--- Your goal ---
Please find the lines in the following records that hold "Definition", and copy them.

--- The data ---
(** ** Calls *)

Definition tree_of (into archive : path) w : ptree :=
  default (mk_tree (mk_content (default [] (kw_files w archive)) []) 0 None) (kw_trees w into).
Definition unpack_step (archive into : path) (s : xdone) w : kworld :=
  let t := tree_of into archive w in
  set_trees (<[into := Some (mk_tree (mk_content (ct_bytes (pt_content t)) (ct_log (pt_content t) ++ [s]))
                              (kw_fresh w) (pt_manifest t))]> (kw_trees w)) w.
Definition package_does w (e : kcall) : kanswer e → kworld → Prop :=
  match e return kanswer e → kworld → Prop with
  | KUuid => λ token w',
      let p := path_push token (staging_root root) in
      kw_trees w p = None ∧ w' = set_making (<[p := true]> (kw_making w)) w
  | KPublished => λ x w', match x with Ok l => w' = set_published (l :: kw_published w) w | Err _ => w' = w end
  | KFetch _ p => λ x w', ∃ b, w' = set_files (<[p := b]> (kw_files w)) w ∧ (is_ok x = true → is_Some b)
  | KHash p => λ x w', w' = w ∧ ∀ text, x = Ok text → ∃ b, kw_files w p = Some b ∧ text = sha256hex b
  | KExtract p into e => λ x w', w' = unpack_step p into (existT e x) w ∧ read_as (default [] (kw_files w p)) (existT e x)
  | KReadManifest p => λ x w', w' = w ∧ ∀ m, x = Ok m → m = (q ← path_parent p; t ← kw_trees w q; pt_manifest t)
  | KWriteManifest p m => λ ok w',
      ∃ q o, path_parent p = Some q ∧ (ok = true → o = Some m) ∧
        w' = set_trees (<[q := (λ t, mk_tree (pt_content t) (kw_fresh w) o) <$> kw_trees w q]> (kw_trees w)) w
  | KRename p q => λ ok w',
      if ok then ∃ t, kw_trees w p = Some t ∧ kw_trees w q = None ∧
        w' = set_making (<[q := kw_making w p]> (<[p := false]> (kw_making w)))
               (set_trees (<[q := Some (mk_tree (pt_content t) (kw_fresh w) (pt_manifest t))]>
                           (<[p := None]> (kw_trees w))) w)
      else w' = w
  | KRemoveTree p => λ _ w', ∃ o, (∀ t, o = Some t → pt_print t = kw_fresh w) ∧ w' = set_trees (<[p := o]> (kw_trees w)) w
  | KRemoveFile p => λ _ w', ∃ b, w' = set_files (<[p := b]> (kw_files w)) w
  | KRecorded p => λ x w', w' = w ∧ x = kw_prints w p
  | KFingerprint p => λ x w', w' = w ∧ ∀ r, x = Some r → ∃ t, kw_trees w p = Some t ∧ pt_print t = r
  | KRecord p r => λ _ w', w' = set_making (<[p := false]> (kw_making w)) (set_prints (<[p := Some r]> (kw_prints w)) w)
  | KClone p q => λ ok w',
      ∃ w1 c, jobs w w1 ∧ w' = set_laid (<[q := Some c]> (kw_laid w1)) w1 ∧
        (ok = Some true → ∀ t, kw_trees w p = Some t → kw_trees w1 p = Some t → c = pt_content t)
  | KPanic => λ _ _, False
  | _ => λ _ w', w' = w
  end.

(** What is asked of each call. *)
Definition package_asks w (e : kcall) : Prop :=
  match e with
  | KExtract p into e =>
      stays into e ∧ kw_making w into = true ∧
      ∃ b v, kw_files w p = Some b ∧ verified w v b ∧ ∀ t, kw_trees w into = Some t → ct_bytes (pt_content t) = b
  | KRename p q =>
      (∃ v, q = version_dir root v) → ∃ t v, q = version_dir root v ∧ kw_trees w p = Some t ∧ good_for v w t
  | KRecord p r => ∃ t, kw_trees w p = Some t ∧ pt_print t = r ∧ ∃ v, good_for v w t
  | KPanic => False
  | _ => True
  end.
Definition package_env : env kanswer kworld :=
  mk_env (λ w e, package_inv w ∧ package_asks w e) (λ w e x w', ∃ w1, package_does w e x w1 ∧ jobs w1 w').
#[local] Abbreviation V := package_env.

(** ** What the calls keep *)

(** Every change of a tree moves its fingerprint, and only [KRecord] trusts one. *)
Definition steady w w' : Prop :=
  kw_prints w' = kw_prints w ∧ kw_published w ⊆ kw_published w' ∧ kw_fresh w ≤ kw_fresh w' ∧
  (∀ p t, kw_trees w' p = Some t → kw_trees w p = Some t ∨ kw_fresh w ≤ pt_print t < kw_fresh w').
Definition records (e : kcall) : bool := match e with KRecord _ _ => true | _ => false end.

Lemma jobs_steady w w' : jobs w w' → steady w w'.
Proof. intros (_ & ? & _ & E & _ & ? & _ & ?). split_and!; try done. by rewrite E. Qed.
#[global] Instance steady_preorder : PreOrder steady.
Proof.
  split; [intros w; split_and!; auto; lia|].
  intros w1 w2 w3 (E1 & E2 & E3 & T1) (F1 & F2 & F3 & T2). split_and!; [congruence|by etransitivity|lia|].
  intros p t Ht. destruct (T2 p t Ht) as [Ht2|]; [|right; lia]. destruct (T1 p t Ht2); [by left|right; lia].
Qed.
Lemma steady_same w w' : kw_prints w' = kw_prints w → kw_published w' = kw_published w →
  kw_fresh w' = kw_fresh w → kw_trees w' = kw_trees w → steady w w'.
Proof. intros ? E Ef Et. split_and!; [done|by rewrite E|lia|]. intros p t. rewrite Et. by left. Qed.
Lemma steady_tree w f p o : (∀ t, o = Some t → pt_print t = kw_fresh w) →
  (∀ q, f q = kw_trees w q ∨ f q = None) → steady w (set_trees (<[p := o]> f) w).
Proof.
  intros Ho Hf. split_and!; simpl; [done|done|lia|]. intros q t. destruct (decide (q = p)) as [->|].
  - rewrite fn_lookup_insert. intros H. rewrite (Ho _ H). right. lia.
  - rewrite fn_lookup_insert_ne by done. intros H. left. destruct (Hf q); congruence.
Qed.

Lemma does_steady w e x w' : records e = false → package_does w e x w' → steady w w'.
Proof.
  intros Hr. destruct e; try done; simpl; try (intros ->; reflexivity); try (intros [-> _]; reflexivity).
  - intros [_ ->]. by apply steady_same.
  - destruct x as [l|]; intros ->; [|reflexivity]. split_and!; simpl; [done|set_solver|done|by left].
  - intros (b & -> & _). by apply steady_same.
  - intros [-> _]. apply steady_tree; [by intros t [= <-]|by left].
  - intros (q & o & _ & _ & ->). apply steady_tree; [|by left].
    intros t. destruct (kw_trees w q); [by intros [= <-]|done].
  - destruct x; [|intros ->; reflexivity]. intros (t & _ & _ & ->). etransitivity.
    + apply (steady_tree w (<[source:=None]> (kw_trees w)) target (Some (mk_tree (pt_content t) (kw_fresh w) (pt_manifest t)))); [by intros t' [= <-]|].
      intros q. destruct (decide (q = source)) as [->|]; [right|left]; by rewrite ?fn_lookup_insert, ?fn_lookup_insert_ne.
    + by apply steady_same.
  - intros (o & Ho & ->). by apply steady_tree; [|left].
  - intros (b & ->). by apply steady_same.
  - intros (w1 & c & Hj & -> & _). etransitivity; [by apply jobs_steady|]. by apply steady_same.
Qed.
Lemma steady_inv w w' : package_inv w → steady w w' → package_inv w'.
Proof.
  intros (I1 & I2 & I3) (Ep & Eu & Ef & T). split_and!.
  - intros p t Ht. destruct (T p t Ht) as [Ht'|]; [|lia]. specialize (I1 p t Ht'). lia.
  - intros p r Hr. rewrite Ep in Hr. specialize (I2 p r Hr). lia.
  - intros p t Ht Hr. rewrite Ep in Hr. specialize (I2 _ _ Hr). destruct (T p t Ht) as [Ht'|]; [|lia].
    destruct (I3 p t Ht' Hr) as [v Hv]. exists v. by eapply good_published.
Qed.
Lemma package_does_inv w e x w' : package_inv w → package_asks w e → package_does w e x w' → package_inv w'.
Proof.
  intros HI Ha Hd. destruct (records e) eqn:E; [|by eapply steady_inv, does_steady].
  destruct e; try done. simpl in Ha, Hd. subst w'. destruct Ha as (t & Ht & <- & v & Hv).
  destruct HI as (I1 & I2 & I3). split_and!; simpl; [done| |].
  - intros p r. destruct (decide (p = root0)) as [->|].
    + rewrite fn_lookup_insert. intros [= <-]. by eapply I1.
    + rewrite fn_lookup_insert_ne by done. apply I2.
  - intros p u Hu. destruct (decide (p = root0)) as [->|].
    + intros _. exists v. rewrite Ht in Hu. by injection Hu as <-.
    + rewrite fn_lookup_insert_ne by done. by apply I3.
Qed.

--- Exercise result ---
Definition tree_of (into archive : path) w : ptree :=
Definition unpack_step (archive into : path) (s : xdone) w : kworld :=
Definition package_does w (e : kcall) : kanswer e → kworld → Prop :=
Definition package_asks w (e : kcall) : Prop :=
Definition package_env : env kanswer kworld :=
Definition steady w w' : Prop :=
Definition records (e : kcall) : bool := match e with KRecord _ _ => true | _ => false end.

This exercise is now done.